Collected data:
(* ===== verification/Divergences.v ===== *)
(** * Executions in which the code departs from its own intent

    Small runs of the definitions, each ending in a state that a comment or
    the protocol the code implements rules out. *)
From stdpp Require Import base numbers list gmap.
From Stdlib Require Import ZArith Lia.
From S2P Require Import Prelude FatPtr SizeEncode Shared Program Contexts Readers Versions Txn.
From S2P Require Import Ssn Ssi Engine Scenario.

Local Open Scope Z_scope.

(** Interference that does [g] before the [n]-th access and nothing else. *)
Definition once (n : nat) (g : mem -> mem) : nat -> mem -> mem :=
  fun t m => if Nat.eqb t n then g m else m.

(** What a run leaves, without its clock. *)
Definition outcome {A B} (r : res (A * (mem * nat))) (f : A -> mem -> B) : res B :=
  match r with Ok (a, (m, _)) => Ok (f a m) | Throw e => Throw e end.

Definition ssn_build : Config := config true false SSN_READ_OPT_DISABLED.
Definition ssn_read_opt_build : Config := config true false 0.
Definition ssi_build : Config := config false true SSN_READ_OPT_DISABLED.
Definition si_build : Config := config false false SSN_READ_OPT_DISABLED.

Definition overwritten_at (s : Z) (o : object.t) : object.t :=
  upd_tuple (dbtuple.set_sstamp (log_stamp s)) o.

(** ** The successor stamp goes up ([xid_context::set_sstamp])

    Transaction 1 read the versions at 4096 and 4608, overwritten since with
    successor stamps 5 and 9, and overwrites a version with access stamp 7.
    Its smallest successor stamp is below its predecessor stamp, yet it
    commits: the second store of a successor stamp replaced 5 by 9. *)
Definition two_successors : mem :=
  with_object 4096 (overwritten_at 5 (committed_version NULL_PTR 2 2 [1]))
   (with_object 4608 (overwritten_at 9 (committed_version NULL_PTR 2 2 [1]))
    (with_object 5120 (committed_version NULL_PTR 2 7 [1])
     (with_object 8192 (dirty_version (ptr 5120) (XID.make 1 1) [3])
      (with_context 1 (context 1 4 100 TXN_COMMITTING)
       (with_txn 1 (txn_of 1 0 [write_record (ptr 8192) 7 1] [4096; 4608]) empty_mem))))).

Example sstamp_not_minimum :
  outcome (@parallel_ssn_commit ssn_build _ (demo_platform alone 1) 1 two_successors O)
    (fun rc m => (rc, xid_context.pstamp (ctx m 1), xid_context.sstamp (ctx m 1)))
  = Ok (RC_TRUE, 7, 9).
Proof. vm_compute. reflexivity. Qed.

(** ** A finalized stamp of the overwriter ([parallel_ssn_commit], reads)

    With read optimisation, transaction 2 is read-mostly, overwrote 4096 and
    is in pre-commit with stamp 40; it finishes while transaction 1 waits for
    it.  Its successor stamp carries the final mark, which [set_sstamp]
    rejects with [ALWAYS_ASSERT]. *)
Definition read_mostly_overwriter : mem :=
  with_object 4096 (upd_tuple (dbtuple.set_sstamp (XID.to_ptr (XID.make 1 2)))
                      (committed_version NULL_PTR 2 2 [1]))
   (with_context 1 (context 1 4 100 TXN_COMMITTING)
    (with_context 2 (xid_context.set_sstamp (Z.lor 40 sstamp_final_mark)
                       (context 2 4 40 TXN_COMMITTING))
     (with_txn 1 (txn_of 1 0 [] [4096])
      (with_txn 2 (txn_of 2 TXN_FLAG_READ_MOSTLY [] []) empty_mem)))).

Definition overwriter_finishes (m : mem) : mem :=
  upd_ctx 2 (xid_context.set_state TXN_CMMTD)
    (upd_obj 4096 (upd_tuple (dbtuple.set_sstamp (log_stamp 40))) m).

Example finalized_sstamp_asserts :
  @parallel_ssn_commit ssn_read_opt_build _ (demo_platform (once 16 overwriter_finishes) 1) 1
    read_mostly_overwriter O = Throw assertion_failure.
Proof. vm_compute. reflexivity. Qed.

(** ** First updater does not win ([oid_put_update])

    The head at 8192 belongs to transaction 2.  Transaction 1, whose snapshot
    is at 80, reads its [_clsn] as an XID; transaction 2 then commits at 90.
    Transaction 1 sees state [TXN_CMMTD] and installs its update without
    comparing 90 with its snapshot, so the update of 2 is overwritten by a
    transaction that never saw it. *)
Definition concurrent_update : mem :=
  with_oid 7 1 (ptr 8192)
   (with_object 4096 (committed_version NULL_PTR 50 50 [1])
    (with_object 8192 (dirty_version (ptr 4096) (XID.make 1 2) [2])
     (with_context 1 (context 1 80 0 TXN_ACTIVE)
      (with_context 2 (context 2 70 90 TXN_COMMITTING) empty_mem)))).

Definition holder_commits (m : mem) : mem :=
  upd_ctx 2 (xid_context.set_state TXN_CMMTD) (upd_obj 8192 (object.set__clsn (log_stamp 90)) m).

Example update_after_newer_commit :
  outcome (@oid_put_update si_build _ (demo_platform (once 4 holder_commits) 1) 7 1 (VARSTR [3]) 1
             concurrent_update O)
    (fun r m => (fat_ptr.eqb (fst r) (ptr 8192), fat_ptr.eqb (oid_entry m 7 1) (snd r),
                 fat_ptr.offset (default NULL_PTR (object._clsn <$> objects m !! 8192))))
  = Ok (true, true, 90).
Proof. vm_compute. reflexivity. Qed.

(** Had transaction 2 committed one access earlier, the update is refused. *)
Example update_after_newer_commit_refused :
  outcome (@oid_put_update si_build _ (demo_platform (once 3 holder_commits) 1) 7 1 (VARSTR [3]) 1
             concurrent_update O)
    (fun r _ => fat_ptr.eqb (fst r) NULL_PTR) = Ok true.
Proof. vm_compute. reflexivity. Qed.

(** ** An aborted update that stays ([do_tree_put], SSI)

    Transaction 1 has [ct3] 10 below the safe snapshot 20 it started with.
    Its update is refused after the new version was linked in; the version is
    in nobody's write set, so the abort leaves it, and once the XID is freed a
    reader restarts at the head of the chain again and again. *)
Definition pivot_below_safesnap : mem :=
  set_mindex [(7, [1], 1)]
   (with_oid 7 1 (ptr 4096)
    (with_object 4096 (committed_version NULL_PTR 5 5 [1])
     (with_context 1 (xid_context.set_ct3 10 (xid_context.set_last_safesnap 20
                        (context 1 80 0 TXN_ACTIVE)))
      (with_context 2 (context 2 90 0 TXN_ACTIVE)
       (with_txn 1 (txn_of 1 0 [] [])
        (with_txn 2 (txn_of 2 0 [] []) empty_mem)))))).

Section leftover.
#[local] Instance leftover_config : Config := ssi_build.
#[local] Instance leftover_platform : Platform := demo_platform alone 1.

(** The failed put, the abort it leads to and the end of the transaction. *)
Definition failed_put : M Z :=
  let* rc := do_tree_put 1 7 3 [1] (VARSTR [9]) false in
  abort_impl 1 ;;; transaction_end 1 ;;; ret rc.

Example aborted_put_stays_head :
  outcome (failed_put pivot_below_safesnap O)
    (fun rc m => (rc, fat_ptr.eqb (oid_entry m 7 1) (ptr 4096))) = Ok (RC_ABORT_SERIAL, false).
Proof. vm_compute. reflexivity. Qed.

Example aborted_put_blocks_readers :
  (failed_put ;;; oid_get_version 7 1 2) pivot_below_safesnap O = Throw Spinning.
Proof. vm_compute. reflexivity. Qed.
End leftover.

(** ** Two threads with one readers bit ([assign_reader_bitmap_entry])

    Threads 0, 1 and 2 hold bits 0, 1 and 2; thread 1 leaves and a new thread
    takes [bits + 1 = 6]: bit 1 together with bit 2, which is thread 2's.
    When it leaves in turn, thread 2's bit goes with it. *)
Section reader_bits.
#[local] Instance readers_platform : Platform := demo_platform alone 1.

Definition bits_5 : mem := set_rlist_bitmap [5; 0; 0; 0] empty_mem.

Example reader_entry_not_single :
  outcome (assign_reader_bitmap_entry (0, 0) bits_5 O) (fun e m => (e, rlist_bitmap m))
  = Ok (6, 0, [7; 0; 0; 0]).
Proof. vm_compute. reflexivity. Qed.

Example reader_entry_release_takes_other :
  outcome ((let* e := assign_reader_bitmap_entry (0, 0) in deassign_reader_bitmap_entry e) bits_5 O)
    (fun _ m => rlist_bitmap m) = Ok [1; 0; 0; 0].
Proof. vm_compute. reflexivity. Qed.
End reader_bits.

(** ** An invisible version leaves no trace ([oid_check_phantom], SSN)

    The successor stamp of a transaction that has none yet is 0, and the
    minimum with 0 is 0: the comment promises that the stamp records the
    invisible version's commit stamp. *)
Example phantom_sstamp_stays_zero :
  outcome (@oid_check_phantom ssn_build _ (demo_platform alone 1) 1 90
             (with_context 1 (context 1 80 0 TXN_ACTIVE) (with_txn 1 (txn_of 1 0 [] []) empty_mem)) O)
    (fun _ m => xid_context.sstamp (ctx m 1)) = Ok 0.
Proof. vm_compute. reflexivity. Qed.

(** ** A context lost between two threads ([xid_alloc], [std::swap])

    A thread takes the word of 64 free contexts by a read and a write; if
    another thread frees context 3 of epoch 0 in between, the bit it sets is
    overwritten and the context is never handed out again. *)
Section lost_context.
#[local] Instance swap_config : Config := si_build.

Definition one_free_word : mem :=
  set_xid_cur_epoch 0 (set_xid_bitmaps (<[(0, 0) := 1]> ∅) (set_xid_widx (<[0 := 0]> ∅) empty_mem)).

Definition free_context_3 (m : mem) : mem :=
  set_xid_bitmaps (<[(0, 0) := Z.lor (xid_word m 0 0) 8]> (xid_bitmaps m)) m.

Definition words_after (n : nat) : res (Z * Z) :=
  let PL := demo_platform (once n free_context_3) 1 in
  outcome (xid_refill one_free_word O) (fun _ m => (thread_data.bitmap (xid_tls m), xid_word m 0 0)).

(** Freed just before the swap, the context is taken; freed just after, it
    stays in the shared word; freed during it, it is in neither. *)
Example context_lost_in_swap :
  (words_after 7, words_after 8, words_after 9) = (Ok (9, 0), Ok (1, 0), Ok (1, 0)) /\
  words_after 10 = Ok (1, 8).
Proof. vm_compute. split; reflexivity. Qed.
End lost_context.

--

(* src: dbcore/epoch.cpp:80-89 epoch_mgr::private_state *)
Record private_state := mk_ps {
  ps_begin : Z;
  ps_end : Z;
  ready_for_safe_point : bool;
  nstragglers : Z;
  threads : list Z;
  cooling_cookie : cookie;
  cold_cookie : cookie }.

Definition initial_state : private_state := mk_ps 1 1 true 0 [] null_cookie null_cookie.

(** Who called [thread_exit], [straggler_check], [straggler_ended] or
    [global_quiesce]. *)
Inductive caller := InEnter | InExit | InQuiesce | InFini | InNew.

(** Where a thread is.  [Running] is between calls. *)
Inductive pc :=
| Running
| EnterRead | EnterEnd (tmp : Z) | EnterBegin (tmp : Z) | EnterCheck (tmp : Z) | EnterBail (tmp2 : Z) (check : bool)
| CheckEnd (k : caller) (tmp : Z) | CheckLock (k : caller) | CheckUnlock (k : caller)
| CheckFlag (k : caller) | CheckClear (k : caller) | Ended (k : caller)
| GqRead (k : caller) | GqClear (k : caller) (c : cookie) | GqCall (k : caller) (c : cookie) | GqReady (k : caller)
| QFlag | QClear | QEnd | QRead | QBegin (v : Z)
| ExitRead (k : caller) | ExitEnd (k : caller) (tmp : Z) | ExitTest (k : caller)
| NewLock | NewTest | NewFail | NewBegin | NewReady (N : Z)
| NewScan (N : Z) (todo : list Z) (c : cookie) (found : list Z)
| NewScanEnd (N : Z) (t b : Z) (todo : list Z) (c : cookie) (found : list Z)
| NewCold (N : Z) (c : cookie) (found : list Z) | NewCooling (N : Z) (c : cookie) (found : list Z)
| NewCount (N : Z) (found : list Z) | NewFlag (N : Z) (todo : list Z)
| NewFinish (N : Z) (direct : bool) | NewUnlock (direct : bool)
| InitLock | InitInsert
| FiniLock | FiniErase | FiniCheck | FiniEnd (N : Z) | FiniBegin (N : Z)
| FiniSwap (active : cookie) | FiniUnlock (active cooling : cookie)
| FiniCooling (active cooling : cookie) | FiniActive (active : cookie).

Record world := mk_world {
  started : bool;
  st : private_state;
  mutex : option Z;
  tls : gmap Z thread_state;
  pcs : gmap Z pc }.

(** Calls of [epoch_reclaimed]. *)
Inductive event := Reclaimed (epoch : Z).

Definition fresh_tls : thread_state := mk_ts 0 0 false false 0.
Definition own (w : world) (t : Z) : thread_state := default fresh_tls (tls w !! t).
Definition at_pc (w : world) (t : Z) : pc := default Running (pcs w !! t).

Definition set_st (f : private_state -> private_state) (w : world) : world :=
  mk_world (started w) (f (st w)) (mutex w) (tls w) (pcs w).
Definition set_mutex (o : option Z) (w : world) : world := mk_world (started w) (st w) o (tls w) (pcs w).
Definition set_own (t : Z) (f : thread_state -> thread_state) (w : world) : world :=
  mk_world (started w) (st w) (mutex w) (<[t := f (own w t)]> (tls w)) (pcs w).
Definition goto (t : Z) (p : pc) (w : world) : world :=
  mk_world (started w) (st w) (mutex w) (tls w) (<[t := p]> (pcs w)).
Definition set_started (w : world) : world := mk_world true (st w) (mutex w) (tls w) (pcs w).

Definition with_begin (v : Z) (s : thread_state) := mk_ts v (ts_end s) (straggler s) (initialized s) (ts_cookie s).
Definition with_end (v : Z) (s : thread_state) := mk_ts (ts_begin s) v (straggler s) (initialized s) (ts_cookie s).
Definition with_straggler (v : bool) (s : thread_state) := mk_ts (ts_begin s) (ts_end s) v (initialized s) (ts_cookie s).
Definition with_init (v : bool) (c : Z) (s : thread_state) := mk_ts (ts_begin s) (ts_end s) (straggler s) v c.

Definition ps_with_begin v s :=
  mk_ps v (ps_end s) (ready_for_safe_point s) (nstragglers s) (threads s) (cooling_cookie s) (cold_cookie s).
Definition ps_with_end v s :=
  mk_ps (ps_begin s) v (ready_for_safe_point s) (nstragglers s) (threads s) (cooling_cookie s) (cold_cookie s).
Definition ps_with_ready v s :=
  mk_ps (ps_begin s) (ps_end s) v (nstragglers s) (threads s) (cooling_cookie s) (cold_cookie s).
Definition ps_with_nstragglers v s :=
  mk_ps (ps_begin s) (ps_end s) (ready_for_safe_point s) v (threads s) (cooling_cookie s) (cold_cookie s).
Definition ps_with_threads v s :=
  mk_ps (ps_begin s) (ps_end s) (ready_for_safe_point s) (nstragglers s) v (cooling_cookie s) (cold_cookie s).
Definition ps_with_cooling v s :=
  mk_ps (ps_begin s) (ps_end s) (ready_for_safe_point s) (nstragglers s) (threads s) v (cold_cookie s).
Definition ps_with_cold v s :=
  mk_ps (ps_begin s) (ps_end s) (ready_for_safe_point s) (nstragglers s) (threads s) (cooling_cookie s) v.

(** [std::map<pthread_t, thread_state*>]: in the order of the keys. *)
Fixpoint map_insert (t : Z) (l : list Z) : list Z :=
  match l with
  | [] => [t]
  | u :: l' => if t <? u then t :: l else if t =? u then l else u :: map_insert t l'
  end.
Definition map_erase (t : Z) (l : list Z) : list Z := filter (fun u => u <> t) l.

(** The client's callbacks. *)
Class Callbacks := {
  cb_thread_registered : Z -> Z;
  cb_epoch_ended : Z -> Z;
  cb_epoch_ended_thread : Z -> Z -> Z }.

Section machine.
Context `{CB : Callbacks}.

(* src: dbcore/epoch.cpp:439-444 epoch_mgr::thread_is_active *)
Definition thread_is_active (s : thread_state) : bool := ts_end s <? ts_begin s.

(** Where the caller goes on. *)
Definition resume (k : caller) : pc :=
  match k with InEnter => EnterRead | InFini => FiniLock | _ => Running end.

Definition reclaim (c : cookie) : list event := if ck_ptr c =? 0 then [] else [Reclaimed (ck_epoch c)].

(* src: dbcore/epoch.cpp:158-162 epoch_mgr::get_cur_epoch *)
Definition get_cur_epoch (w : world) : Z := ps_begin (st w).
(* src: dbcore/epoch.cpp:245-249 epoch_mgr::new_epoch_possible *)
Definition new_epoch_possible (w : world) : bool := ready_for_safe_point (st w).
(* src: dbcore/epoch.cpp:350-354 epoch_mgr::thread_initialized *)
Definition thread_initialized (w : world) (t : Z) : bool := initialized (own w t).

> _YOUR OBJECTIVE_
Return only the lines between the one holding "(with_object 4096 (committed_version NULL_PTR 5 5" and the one holding "abort_impl 1 ;;;", inclusive, exactly as they appear above.

> _EXERCISE ANSWER_
    (with_object 4096 (committed_version NULL_PTR 5 5 [1])
     (with_context 1 (xid_context.set_ct3 10 (xid_context.set_last_safesnap 20
                        (context 1 80 0 TXN_ACTIVE)))
      (with_context 2 (context 2 90 0 TXN_ACTIVE)
       (with_txn 1 (txn_of 1 0 [] [])
        (with_txn 2 (txn_of 2 0 [] []) empty_mem)))))).

Section leftover.
#[local] Instance leftover_config : Config := ssi_build.
#[local] Instance leftover_platform : Platform := demo_platform alone 1.

(** The failed put, the abort it leads to and the end of the transaction. *)
Definition failed_put : M Z :=
  let* rc := do_tree_put 1 7 3 [1] (VARSTR [9]) false in
  abort_impl 1 ;;; transaction_end 1 ;;; ret rc.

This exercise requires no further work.